On a réparé là le temps que j’ai perdu ;
J’y compte des lauriers dont aucun ne m’est dû.

J’aime les habitants de ce donjon de marbre,
Car ils sortent de moi comme les fleurs de l’arbre ;
Autant que par le bras ils valent par l’esprit ;
Leur plume a fait pâlir mon plus brillant écrit,
Et, d’un coup, trouvé l’art et l’illustre matière
Que j’ai cherchés en vain durant ma vie entière.
Là fleurit le bonheur à côté du devoir.
Tout les trésors qu’on rêve et qu’on ne peut avoir,
Tous ceux que j’ai perdus et tous ceux que j’envie,
Tout ce qui m’a manqué dans cette rude vie,
L’espoir, enfin, s’ouvrant sur un vaste horizon,
Tout ce qui grandit l’âme, emplit cette maison.
Lorsque après un combat le soldat s’y désarme,
La tendresse l’accueille, un sourire le charme ;
L’élégance y rayonne, et la simplicité,
Et la grâce qui rend plus douce la beauté.

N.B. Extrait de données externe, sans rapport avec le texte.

(* ===== verification/PoolFacts.v ===== *)
(** * The pooled client: facts

    Rules for the computations of the client, the books of its connections and
    replies, and what each operation does to them.  A connection is in the
    queue of a server or in a hand, open, and in one place only. *)

From Stdlib Require Import Strings.Byte String.
From stdpp Require Import gmap sorting.
From S2P Require Import Prelude CLib Read Reply Network Slots StdString ClusterText ClusterNodes Driver RedisClient.
From S2P Require Import ClientFacts Decoders Pool PoolClient.

(** What the client relies on, beside [Reliable], of pipelining. *)
Class PipeReliable {dm : DataModel} {fl : FloatLib} (W : Type) {drv : PipeDriver W} := {
  pipe_reliable :: Reliable W;
  append_law c argc argv lens w : c ∈ live w ->
    exists r w', hi_append_argv c argc argv lens w = Some (r, w') /\ live w' = live w /\ replies w' = replies w;
  get_reply_law c w : c ∈ live w ->
    exists st r w', hi_get_reply c w = Some ((st, r), w') /\ live w' = live w /\ (st = REDIS_OK -> is_Some r) /\
    match r with
    | Some l => l ∉ replies w /\ replies w' = {[l]} ∪ replies w
    | None => replies w' = replies w
    end
}.

(** ** Computations *)

Section rules.
Context {fl : FloatLib} {W : Type} {drv : PipeDriver W}.
Implicit Types (s : pstate W).

(** [m] ends without fault, with a result for which [Q] holds. *)
Definition runs {A} (m : PM W A) s (Q : A -> pstate W -> Prop) : Prop := exists x s', m s = Some (x, s') /\ Q x s'.

Definition with_world w s : pstate W := PState (ps_client s) (ps_servers s) (ps_thread s) (ps_slices s) w.
Definition with_servers m s : pstate W := PState (ps_client s) m (ps_thread s) (ps_slices s) (ps_world s).

Lemma runs_ret {A} (x : A) s (Q : A -> pstate W -> Prop) : Q x s -> runs (mret x) s Q.
Proof. intros. by exists x, s. Qed.
Lemma runs_bind {A B} (m : PM W A) (k : A -> PM W B) s Q :
  runs m s (fun x s' => runs (k x) s' Q) -> runs (m ≫= k) s Q.
Proof. intros (x & s' & E & y & s2 & E2 & H). exists y, s2. split; [|done]. unfold mbind, pm_bind. by rewrite E. Qed.
Lemma runs_mono {A} (m : PM W A) s (Q Q' : A -> pstate W -> Prop) :
  runs m s Q -> (forall x s', Q x s' -> Q' x s') -> runs m s Q'.
Proof. intros (x & s' & E & H) HQ. exists x, s'. auto. Qed.
Lemma runs_seq {A B} (m : PM W A) (k : A -> PM W B) s Q Q' :
  runs m s Q -> (forall x s', Q x s' -> runs (k x) s' Q') -> runs (m ≫= k) s Q'.
Proof. intros. apply runs_bind. by eapply runs_mono. Qed.
Lemma runs_valid {A} (m : option A) x s (Q : A -> pstate W -> Prop) : m = Some x -> Q x s -> runs (valid m) s Q.
Proof. intros -> ?. by exists x, s. Qed.
Lemma runs_client {A} (f : CRedisClient -> A) s (Q : A -> pstate W -> Prop) : Q (f (ps_client s)) s -> runs (client f) s Q.
Proof. intros. by eexists _, s. Qed.
Lemma runs_server p v s (Q : CRedisServer -> pstate W -> Prop) : ps_servers s !! p = Some v -> Q v s -> runs (server p) s Q.
Proof. intros E ?. exists v, s. split; [|done]. unfold server. by rewrite E. Qed.
Lemma runs_set_server p v f s (Q : unit -> pstate W -> Prop) : ps_servers s !! p = Some v ->
  Q tt (with_servers (<[p := f v]> (ps_servers s)) s) -> runs (set_server p f) s Q.
Proof.
  intros E H. apply runs_bind. eapply runs_server; [exact E|]. eexists tt, _. split; [reflexivity|done].
Qed.
Lemma runs_drive {A} (f : W -> option (A * W)) x w s (Q : A -> pstate W -> Prop) :
  f (ps_world s) = Some (x, w) -> Q x (with_world w s) -> runs (drive f) s Q.
Proof. intros E ?. eexists x, _. split; [|done]. unfold drive. by rewrite E. Qed.
Lemma runs_drive_ (f : W -> option W) w s (Q : unit -> pstate W -> Prop) :
  f (ps_world s) = Some w -> Q tt (with_world w s) -> runs (drive_ f) s Q.
Proof. intros E ?. apply (runs_drive _ tt w); [|done]. by rewrite E. Qed.
Lemma runs_observe {A} (f : W -> option A) x s (Q : A -> pstate W -> Prop) :
  f (ps_world s) = Some x -> Q x s -> runs (observe f) s Q.
Proof. intros E H. apply (runs_drive _ x (ps_world s)); [by rewrite E|]. by destruct s. Qed.
Lemma flush_pipeline_run pl l k s : Forall cmd_ok (m_vecCmd pl) -> m_bCluster (ps_client s) = false ->
  m_vecRedisServ (ps_client s) <> [] -> inv l (cmd_replies (m_vecCmd pl) ++ k) s ->
  runs (FlushPipeline (Some pl)) s (fun x s' => exists pl', x.2 = Some pl' /\
    piped (m_vecCmd pl) l k s (x.1, m_vecCmd pl') s' /\ m_nCursor pl' = m_nCursor pl).
Proof.
  intros Hok Hc Hne H. unfold FlushPipeline. prun. eapply runs_mono; [by eapply other_threads_run|]. intros _ s1 [H1 E1].
  destruct (proj2 E1 Hc) as [Eh1 Ep1]. assert (m_bCluster (ps_client s1) = false) as Hc1.
  { destruct E1 as [E1 _]. unfold config in E1. congruence. }
  prun. eapply runs_mono; [apply (flush_command_run pl l k s1 Hok Hc1); [by rewrite Ep1|done]|].
  intros [z pl'] s2 ((Hsame & H2 & E2 & Hz) & Hcur). prun. prun.
  assert (m_bCluster (ps_client s2) = false) as Hc2 by (destruct E2 as [E2 _]; unfold config in E2; congruence).
  rewrite Hc2, orb_true_r. prun. exists pl'. split; [done|]. split; [|done]. split_and!; [done|done|by etrans|apply Hz|apply Hz].
Qed.

(** The replies of a pipeline are freed with it. *)
Lemma delete_commands_run cmds l k : forall s (Q : unit -> pstate W -> Prop), Forall cmd_ok cmds ->
  holds l (cmd_replies cmds ++ k) (ps_world s) -> (forall w, holds l k w -> Q tt (with_world w s)) ->
  runs (delete_commands cmds) s Q.
Proof.
  induction cmds as [|cmd cmds IH]; intros s Q Hok H HQ; cbn [delete_commands]; [prun; destruct s; by apply HQ|].
  apply Forall_cons in Hok as [Hc Hok]. prun. eapply (clear_args_run cmd l (cmd_replies cmds ++ k)); [done| |].
  { unfold cmd_replies in H. by rewrite bind_cons, <- app_assoc in H. }
  intros c w Hw. apply IH; [done|exact Hw|]. intros w' Hw'. by apply HQ.
Qed.

Lemma free_pipeline_run pl l k s : Forall cmd_ok (m_vecCmd pl) -> inv l (cmd_replies (m_vecCmd pl) ++ k) s ->
  runs (FreePipeline (Some pl)) s (fun _ s' => keeps l k s s').
Proof.
  intros Hok H. unfold FreePipeline. eapply (delete_commands_run _ (contexts (ps_servers s) ++ l) k); [done|apply H|].
  intros w Hw. split; [|by split]. eapply (inv_moved l); [exact H| |done|done]. split; [exact Hw|apply H].
Qed.

End pipelines.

Quand j’imagine ainsi, dans mes trop longues veilles,
Ces hôtes, ce manoir et toutes ces merveilles,
Amis, ne croyez pas qu’oubliant la raison,
Je rêve d’habiter cette chère maison !
J’ai vécu, je sais mieux quelle est ma destinée ;
J’avais ma tâche, enfants, et je l’ai terminée.
Je ne prétends pas vivre en ce manoir si beau ;
Je l’aperçois, de loin, par delà mon tombeau.

Vous savez bien pour qui j’ai ces vastes pensées,
Et ces ambitions autrefois repoussées.
Vous savez si, cherchant ou le pouvoir ou l’or,
Autre part qu’en vos cœurs j’ai placé mon trésor !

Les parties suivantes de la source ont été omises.